Records for the task section start
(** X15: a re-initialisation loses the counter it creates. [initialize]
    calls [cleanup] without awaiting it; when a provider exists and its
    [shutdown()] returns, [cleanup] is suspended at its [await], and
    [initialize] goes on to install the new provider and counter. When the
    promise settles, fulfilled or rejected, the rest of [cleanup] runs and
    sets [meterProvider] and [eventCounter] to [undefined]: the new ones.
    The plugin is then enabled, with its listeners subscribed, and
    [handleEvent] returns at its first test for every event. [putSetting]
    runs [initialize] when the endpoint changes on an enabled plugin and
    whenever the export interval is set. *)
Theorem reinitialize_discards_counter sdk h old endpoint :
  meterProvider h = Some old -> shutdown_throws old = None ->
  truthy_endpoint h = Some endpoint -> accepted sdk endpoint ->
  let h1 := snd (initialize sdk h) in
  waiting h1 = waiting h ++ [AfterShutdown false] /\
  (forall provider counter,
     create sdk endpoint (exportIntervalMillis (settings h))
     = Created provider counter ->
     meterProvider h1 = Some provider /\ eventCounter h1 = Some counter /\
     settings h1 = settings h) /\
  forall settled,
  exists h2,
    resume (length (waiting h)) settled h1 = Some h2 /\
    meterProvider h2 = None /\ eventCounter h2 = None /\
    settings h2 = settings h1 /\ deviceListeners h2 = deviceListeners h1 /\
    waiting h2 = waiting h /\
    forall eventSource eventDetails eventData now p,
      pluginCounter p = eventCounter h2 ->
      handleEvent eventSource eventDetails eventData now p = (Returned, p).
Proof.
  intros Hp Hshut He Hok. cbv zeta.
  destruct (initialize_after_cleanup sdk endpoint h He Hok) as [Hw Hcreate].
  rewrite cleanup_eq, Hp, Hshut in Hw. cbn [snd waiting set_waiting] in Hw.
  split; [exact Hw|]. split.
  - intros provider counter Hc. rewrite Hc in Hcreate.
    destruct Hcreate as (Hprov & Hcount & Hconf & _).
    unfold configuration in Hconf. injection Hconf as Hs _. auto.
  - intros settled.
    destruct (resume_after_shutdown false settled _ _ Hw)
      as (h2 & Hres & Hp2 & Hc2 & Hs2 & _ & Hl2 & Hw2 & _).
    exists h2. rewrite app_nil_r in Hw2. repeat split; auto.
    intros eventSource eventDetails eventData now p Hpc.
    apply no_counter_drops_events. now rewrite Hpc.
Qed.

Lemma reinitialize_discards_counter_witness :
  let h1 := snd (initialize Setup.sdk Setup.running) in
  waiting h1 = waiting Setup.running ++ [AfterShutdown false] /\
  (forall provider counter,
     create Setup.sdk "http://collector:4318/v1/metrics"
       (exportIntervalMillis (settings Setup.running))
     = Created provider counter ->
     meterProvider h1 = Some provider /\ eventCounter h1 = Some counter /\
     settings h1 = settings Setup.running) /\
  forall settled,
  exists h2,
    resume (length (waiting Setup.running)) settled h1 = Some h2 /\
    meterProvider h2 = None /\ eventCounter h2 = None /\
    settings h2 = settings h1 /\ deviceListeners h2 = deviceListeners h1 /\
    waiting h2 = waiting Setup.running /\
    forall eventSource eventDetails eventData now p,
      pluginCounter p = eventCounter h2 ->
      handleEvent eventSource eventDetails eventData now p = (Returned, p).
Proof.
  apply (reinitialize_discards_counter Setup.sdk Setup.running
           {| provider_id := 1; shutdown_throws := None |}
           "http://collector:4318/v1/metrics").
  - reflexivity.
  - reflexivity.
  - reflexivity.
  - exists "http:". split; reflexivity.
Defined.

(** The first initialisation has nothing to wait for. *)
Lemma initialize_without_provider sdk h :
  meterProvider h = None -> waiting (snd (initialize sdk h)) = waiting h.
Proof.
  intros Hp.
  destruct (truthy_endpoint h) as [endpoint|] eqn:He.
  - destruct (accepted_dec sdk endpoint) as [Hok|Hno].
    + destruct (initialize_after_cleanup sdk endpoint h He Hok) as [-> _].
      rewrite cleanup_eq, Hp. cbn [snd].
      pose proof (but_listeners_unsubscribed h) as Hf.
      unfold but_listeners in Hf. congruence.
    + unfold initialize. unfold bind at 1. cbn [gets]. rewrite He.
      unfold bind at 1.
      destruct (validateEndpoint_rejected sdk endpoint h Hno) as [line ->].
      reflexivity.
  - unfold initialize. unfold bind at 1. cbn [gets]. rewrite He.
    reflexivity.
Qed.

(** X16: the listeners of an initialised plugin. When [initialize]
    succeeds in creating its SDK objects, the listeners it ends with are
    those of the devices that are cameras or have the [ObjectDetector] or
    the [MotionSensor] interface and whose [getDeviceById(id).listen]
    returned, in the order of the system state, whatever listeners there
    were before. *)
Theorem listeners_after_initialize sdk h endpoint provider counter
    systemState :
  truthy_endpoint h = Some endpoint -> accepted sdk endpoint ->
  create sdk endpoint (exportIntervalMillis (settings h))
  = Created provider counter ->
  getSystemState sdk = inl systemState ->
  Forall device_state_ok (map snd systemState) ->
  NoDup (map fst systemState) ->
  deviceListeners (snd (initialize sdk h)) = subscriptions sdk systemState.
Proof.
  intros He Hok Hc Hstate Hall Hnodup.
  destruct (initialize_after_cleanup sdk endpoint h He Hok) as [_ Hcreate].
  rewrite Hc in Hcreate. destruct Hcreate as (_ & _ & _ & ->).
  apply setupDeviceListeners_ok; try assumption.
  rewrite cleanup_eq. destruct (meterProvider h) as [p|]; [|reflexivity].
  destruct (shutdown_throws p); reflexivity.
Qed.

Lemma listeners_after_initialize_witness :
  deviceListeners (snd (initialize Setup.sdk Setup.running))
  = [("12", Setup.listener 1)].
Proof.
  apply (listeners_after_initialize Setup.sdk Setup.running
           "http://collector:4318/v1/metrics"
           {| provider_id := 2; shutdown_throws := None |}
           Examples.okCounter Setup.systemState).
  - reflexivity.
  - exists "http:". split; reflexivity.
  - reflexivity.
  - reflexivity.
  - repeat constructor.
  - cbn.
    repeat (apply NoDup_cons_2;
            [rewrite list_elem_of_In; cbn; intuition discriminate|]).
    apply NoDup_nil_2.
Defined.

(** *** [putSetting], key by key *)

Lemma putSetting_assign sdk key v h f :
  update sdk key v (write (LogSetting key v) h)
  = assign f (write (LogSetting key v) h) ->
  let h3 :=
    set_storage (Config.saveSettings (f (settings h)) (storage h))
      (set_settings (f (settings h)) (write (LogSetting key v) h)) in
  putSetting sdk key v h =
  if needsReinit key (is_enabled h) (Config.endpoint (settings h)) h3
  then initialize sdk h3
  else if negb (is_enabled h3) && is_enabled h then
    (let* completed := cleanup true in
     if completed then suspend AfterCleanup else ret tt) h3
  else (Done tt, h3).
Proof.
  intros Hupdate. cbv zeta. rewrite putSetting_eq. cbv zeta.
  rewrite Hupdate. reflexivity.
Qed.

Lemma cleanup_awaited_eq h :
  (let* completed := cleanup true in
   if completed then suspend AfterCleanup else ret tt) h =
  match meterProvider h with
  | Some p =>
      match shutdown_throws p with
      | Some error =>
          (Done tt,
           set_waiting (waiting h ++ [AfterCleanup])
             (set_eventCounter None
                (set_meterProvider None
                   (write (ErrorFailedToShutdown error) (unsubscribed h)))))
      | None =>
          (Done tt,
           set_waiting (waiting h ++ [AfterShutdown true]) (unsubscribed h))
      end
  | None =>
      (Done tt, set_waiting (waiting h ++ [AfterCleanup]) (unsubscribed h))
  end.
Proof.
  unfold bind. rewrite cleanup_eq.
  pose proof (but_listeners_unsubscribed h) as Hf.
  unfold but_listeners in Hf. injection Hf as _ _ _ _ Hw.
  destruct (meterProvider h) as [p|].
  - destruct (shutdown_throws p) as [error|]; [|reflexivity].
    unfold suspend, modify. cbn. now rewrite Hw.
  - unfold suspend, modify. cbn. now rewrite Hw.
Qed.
Records for the task section end
Records for the task section start
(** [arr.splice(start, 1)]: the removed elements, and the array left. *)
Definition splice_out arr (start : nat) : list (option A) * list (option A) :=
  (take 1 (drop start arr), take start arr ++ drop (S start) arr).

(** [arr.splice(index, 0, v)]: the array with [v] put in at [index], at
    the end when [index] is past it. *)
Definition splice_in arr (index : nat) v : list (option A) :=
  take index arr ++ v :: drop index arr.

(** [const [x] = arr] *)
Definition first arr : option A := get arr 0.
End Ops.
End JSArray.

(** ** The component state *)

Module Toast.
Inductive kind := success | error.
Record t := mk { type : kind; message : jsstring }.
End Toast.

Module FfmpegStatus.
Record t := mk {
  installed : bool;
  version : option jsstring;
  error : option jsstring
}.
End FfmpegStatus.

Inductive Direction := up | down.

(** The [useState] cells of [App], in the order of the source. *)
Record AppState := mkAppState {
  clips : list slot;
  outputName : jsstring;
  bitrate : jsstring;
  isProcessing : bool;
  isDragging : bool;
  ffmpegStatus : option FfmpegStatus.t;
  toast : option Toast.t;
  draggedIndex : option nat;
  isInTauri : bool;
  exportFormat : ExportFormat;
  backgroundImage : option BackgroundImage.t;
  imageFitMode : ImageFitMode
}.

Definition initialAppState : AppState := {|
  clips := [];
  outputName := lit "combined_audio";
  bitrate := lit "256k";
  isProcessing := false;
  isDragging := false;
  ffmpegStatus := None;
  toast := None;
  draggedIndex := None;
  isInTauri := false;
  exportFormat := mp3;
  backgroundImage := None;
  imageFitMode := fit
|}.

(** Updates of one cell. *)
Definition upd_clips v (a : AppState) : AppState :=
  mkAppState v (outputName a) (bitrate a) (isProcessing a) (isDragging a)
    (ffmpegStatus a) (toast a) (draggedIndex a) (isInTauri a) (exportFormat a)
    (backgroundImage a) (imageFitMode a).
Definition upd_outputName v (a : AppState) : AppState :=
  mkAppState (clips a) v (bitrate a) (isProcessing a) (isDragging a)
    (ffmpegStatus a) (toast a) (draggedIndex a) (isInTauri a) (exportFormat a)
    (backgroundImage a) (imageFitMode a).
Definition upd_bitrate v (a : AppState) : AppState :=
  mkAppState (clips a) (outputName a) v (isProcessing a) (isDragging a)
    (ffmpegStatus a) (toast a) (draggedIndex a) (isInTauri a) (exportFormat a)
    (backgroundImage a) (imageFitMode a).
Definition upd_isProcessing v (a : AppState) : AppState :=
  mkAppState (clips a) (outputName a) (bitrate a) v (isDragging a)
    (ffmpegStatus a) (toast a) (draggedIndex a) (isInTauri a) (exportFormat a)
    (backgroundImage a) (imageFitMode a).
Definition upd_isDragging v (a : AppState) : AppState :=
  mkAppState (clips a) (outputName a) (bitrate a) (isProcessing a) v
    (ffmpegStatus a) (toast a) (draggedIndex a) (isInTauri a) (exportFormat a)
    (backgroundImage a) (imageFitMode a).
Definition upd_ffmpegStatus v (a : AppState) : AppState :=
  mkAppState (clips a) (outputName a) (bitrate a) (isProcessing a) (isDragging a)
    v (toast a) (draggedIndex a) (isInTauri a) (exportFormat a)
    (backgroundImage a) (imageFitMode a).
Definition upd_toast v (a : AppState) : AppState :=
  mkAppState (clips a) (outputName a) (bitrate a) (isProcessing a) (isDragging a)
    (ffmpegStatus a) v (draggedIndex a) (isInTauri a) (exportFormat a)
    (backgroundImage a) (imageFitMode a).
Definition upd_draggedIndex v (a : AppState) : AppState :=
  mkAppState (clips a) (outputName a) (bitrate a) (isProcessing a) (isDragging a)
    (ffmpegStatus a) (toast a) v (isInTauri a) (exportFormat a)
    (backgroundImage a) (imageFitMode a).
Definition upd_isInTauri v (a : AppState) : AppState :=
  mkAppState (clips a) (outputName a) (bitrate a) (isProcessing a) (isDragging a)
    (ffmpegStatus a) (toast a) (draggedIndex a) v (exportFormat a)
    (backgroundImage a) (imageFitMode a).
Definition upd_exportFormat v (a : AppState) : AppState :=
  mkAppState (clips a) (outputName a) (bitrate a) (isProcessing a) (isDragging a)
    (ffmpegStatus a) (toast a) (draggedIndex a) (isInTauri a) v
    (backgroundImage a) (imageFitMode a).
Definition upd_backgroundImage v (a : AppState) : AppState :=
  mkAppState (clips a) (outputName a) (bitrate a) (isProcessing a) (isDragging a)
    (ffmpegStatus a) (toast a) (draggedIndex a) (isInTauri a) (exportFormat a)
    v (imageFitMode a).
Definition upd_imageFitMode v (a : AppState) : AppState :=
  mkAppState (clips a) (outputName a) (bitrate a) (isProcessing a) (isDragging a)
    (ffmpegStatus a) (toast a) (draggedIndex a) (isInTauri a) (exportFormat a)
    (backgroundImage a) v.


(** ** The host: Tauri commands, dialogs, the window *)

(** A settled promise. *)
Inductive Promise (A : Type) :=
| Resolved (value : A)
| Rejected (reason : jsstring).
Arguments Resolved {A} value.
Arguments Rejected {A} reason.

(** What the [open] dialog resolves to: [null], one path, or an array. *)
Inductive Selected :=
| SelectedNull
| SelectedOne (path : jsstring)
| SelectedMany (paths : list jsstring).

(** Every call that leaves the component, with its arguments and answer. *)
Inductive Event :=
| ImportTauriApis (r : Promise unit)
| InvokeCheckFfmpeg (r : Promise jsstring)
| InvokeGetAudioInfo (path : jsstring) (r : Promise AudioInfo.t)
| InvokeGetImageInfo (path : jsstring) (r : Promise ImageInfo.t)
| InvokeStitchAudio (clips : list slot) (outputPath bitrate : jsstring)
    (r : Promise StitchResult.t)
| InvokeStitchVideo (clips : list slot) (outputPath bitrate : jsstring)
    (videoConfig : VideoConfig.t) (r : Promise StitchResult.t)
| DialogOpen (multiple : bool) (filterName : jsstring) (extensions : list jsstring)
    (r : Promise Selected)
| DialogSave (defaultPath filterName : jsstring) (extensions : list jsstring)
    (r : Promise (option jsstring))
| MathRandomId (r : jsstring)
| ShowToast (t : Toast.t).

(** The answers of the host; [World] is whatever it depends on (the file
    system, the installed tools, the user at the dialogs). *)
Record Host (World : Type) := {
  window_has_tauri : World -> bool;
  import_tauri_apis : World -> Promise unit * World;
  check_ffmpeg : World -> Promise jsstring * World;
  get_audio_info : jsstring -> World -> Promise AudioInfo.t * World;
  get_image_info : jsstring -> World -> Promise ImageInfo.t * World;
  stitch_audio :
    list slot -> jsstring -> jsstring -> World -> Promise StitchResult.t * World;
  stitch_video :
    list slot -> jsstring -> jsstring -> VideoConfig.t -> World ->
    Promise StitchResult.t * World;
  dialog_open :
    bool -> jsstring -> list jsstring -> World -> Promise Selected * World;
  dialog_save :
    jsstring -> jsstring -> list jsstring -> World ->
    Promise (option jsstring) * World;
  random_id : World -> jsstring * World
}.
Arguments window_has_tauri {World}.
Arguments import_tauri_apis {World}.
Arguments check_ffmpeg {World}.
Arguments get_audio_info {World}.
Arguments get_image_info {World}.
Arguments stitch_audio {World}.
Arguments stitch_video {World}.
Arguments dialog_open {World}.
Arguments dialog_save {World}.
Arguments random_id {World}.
Records for the task section end
▶ **About this exercise**
Working through the records, find each line containing the word "false" and copy it.

▶ **Exercise result**
  waiting h1 = waiting h ++ [AfterShutdown false] /\
    destruct (resume_after_shutdown false settled _ _ Hw)
  waiting h1 = waiting Setup.running ++ [AfterShutdown false] /\
  isProcessing := false;
  isDragging := false;
  isInTauri := false;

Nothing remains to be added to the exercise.